Lemma setup_rootfs_spec p :
  ready p → Forall mount_ok (pr_mounts p) →
  run (setup_rootfs spec) {{ λ _ q, ready q ∧ Forall mount_ok (pr_mounts q) ∧ privileges q = privileges p ∧
    (pr_namespaces q, pr_maps q, pr_private q, pr_root q, pr_loopback q, pr_pid q) =
    (pr_namespaces p, pr_maps p, true, SandboxRoot, pr_loopback p, pr_pid p) }} p.
Proof.
  intros Hr Hms. unfold setup_rootfs. apply wp_bind. unfold mount at 1. apply wp_bind, wp_attempted; [done|]. intros l1 Hr1.
  apply wp_bind, wp_gets, wp_modify.
  set (p1 := set_private true (set_faults l1 p)). assert (mounting p1 p1) as Hm1 by done.
  apply wp_bind, (wp_fs p1); [done|]. intros q2 (Hr2 & Hms2 & Hq2).
  apply wp_bind. unfold mount at 1. apply wp_bind, wp_attempted; [done|]. intros l3 Hr3. apply wp_bind, wp_gets, wp_modify.
  match goal with |- wp _ _ _ ?q => set (q3 := q) end.
  assert (mounting p1 q3) as Hm3. { split; [done|]. split; [|exact Hq2]. constructor; [|done]. split_and!; [done|done|by left]. }
  apply wp_bind. eapply wp_mono; [apply (wp_each _ (λ _, mounting p1) (λ _ _, excuse)); [done|]| |done].
  { intros pre b post q Hb Hq. apply bind_one_spec; [|done]. rewrite Hb. set_solver. }
  intros ? q4 Hm4. apply wp_bind. eapply wp_mono; [apply (wp_each _ (λ _, mounting p1) (λ _ _, excuse)); [done|]| |done].
  { intros pre t post q Ht Hq. apply tmpfs_one_spec; [|done]. rewrite Ht. set_solver. }
  intros ? q5 Hm5. apply wp_bind, (wp_fs p1); [done|]. intros q6 Hm6.
  apply wp_bind. eapply wp_mono; [apply (wp_each _ (λ _, mounting p1) (λ _ _, excuse)); [done|]| |done].
  { intros. by apply symlink_one_spec. }
  intros ? q7 (Hr7 & Hms7 & Hp7 & Hq7). apply wp_bind, wp_syscall; [done|]. intros l8 Hr8. apply wp_bind, wp_gets.
  set (q8 := set_cwd bootstrap_name (set_faults l8 q7)). apply wp_bind.
  apply (wp_mono _ (λ _, mounting p1) _ (λ _ _, excuse)); [destruct (path_exists q8 "old_root"); [by apply wp_ret|by apply (wp_fs p1)]| |done].
  intros ? q9 (Hr9 & Hms9 & Hp9 & Hq9). apply wp_bind, wp_syscall; [done|]. intros l10 Hr10.
  apply wp_bind, wp_syscall; [done|]. intros l11 Hr11. apply wp_bind, wp_syscall; [done|]. intros l12 Hr12.
  apply wp_attempted; [done|]. intros l13 Hr13. cbn. injection Hq9 as -> -> -> _ -> ->. done.
Qed.

End rootfs.

(** ** Network and host name *)

Definition loopback_works (lo_index sent : N) (inbox : list NlRecv) : Prop :=
  lo_index ≠ 0 ∧ sent = NL_REQUEST ∧ read_ack inbox = Ok ().

Lemma read_ack_returns inbox : read_ack inbox ≠ Halt.
Proof.
  induction inbox as [|[len sender ty seq errno|e] inbox IH]; [done| |done]. cbn.
  repeat match goal with |- context [if ?b then _ else _] => destruct b end; done.
Qed.

Lemma apply_policy_spec lo_index sent inbox n p :
  ready p → (n = NetLoopback → excuse ∨ loopback_works lo_index sent inbox) →
  run (apply_policy lo_index sent inbox n) {{ λ _ q, ready q ∧ privileges q = privileges p ∧
    confined q = (pr_namespaces p, pr_maps p, pr_private p, pr_mounts p, pr_root p,
      match n with NetNone => pr_loopback p | NetLoopback => true end, pr_pid p) }} p.
Proof.
  intros Hr Hn. destruct n; [by apply wp_ret|]. specialize (Hn eq_refl). unfold apply_policy, bring_loopback_up.
  destruct (N.eqb_spec lo_index 0) as [->|_]; [apply wp_throw; by destruct Hn as [?|[? _]]|].
  do 3 (apply wp_bind, wp_attempted; [done|]; intros ? ?).
  destruct (N.eqb_spec sent NL_REQUEST) as [_|Hs]; cbn [negb]; [|apply wp_throw; by destruct Hn as [?|(_ & ? & _)]].
  apply wp_bind, wp_of_outcome. destruct (read_ack inbox) eqn:Ha; [by apply wp_modify| |by apply read_ack_returns in Ha].
  destruct Hn as [?|(_ & _ & Hok)]; [done|]. by rewrite Hok in Ha.
Qed.

Lemma apply_pre_fork_spec d p :
  ready p → run (apply_pre_fork d) {{ λ _ q, ready q ∧ privileges q = privileges p ∧ confined q = confined p }} p.
Proof.
  intros Hr. unfold apply_pre_fork. apply wp_bind.
  apply (wp_mono _ (λ _ q, ready q ∧ privileges q = privileges p ∧ confined q = confined p) _ (λ _ _, excuse)); [| |done].
  { destruct (hostname d) as [h|]; [|by apply wp_ret]. destruct (String.eqb h ""); [by apply wp_ret|]. by apply wp_syscall. }
  intros _ q (Hrq & Hq). destruct (timezone_utc d); [|by apply wp_ret]. apply wp_bind, wp_attempt. unfold fs_call.
  unfold wp at 1, attempted. destruct (pr_faults q) as [|[e|] l] eqn:Hf.
  - by apply wp_attempted.
  - destruct Hrq as [Hx|Hrq]; [|by rewrite Hf in Hrq]. apply wp_attempted; [by left|]. done.
  - destruct Hrq as [Hx|Hrq]; [|by rewrite Hf in Hrq]. apply wp_attempted; [by left|]. done.
Qed.

(** ** Capabilities *)

Definition caps_wf (c : CapSet → gset string) : Prop := c Effective ⊆ c Permitted ∧ c Ambient ⊆ c Permitted ∩ c Inheritable.

Definition other_privileges (p : Process) := (pr_no_new_privs p, pr_tsc_faults p, pr_filters p).

(** Nothing but capabilities changes, and those only by losing some. *)
Definition lowered (p q : Process) : Prop :=
  ready q ∧ confined q = confined p ∧ other_privileges q = other_privileges p ∧ ∀ s, pr_caps q s ⊆ pr_caps p s.

Lemma lowered_trans p q r : lowered p q → lowered q r → lowered p r.
Proof. intros (_ & Hc & Ho & Hs) (Hr & Hc' & Ho' & Hs'). split_and!; [done|by rewrite Hc'|by rewrite Ho'|]. intros s. etrans; [apply Hs'|apply Hs]. Qed.

Lemma bounding_drop_spec c p :
  ready p → excuse ∨ "CAP_SETPCAP" ∈ pr_caps p Effective →
  run (bounding_drop c) {{ λ _ q, lowered p q ∧ pr_caps q = with_cap Bounding (pr_caps p Bounding ∖ {[c]}) (pr_caps p) }} p.
Proof.
  intros Hr Hcap. unfold bounding_drop. apply wp_bind, wp_attempted; [done|]. intros l Hl. apply wp_bind, wp_gets. cbn.
  case_bool_decide as Hin; [|apply wp_throw; by destruct Hcap]. apply wp_modify. split; [|done]. split_and!; [done..|].
  intros s. cbn. unfold with_cap. case_decide; [subst; set_solver|done].
Qed.

Lemma shrink_set_spec keep s p :
  ready p → caps_wf (pr_caps p) → s ∈ [Effective; Permitted; Inheritable] → (s = Permitted → pr_caps p Effective ⊆ keep) →
  run (shrink_set keep s) {{ λ _ q, lowered p q ∧ caps_wf (pr_caps q) ∧ pr_caps q s ⊆ keep ∧ pr_caps q Bounding = pr_caps p Bounding }} p.
Proof.
  intros Hr (He & Ha) Hs Hp. unfold shrink_set, caps_read. apply wp_bind, wp_bind, wp_attempted; [done|]. intros l Hl. apply wp_gets. cbn [set_faults pr_caps].
  destruct (decide (pr_caps p s ∩ keep = pr_caps p s)) as [Hk|_].
  { apply wp_ret. split; [by split_and!|]. split; [done|]. split; [cbn; set_solver|done]. }
  unfold caps_set. apply wp_bind, wp_attempted; [done|]. intros l' Hl'. apply wp_bind, wp_gets. cbn [set_faults pr_caps].
  assert (capset_allowed (pr_caps p) (with_cap s (pr_caps p s ∩ keep) (pr_caps p)) = true) as ->.
  { unfold capset_allowed, with_cap. rewrite !andb_true_iff, orb_true_iff, !bool_decide_eq_true.
    rewrite !elem_of_cons in Hs. destruct Hs as [->|[->|[->|Hs%not_elem_of_nil]]]; [..|done]; cbn [decide decide_rel]; repeat case_decide; try done; set_solver. }
  apply wp_modify. cbn. unfold lowered, caps_wf, lower_ambient, with_cap. cbn.
  rewrite !elem_of_cons in Hs. destruct Hs as [->|[->|[->|Hs%not_elem_of_nil]]]; [..|done];
    (split_and!; [done..| | | | |]); try (intros t; repeat case_decide); repeat case_decide; try done; set_solver.
Qed.

Lemma parse_retained_spec known retained :
  match parse_retained known retained with
  | Ok keep => keep = list_to_set retained
  | Err _ => ∃ name, name ∈ retained ∧ known name = false
  | Halt => False
  end.
Proof.
  induction retained as [|name retained IH]; cbn; [done|]. destruct (known name) eqn:Hk; [|exists name; set_solver].
  destruct (parse_retained known retained); [by subst|set_solver|done].
Qed.

Definition caps_known (known : string → bool) (retained : list string) : Prop := ∀ name, name ∈ retained → known name = true.

(** Of the bounding set, what was looked at so far is gone or kept. *)
Definition draining (p : Process) (keep : gset string) (seen : list string) (q : Process) : Prop :=
  lowered p q ∧ (∀ s, s ≠ Bounding → pr_caps q s = pr_caps p s) ∧ ∀ x, x ∈ seen → x ∈ pr_caps q Bounding → x ∈ keep.

Lemma drain_bounding keep l p :
  ready p → excuse ∨ "CAP_SETPCAP" ∈ pr_caps p Effective →
  run (each (λ c, if bool_decide (c ∈ keep) then mret () else bounding_drop c) l) {{ λ _, draining p keep l }} p.
Proof.
  intros Hr Hcap. apply (wp_each _ (draining p keep) (λ _ _, excuse)).
  { split_and!; [done..|]. by intros x Hx%not_elem_of_nil. }
  intros pre c post q _ (Hl & Hsame & Hseen). case_bool_decide as Hk.
  { apply wp_ret. split_and!; [done..|]. intros x. rewrite elem_of_app, list_elem_of_singleton. intros [?| ->]; [by apply Hseen|done]. }
  eapply wp_mono; [apply bounding_drop_spec; [apply Hl|by rewrite (Hsame Effective)]| |done].
  intros _ r (Hl' & Hc). split; [by eapply lowered_trans|]. rewrite Hc. unfold with_cap. split.
  - intros s Hs. rewrite decide_False by done. by apply Hsame.
  - intros x. rewrite elem_of_app, list_elem_of_singleton. cbn. intros [Hx| ->]; set_solver.
Qed.

Lemma shrink_all keep p :
  ready p → caps_wf (pr_caps p) → pr_caps p Bounding ⊆ keep →
  run (each (shrink_set keep) [Effective; Permitted; Inheritable]) {{ λ _ q, lowered p q ∧ ∀ s, pr_caps q s ⊆ keep }} p.
Proof.
  intros Hr Hwf Hb. cbn [each]. apply wp_bind. eapply wp_mono; [apply (shrink_set_spec keep Effective); [done..|set_solver|done]| |done].
  intros _ q1 (Hl1 & Hw1 & He1 & Hb1). apply wp_bind. eapply wp_mono; [apply (shrink_set_spec keep Permitted); [apply Hl1|done|set_solver|done]| |done].
  intros _ q2 (Hl2 & Hw2 & Hp2 & Hb2). apply wp_bind. eapply wp_mono; [apply (shrink_set_spec keep Inheritable); [apply Hl2|done|set_solver|done]| |done].
  intros _ q3 (Hl3 & Hw3 & Hi3 & Hb3). apply wp_ret. split; [by eapply lowered_trans, lowered_trans|].
  destruct Hl3 as (_ & _ & _ & Hs3), Hl2 as (_ & _ & _ & Hs2). destruct Hw3 as [He3 Ha3].
  intros []; [rewrite Hb3, Hb2, Hb1; done|set_solver..].
Qed.

Lemma wp_attempt_read s (Q : string + gset string → Process → Prop) (X : string → Process → Prop) p :
  ready p → (∀ l, ready (set_faults l p) → Q (inr (pr_caps p s)) (set_faults l p)) →
  (∀ e l, ready (set_faults l p) → Q (inl e) (set_faults l p)) → wp (attempt (caps_read s)) Q X p.
Proof.
  intros Hr Hok Herr. unfold wp, attempt, caps_read, mbind, eff_bind, attempted, gets. destruct (pr_faults p) as [|[e|] l] eqn:Hf.
  - specialize (Hok []). destruct p; cbn in *; subst. apply Hok. by right.
  - destruct Hr as [?|Hr]; [|by rewrite Hf in Hr]. apply Herr. by left.
  - destruct Hr as [?|Hr]; [|by rewrite Hf in Hr]. apply Hok. by left.
Qed.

__TO DO__
Copy exactly the stretch of data above from the line with "- intros x." through the line with "intros Hr Hwf", and omit all other lines.

__YOUR SOLUTION__
  - intros x. rewrite elem_of_app, list_elem_of_singleton. cbn. intros [Hx| ->]; set_solver.
Qed.

Lemma shrink_all keep p :
  ready p → caps_wf (pr_caps p) → pr_caps p Bounding ⊆ keep →
  run (each (shrink_set keep) [Effective; Permitted; Inheritable]) {{ λ _ q, lowered p q ∧ ∀ s, pr_caps q s ⊆ keep }} p.
Proof.
  intros Hr Hwf Hb. cbn [each]. apply wp_bind. eapply wp_mono; [apply (shrink_set_spec keep Effective); [done..|set_solver|done]| |done].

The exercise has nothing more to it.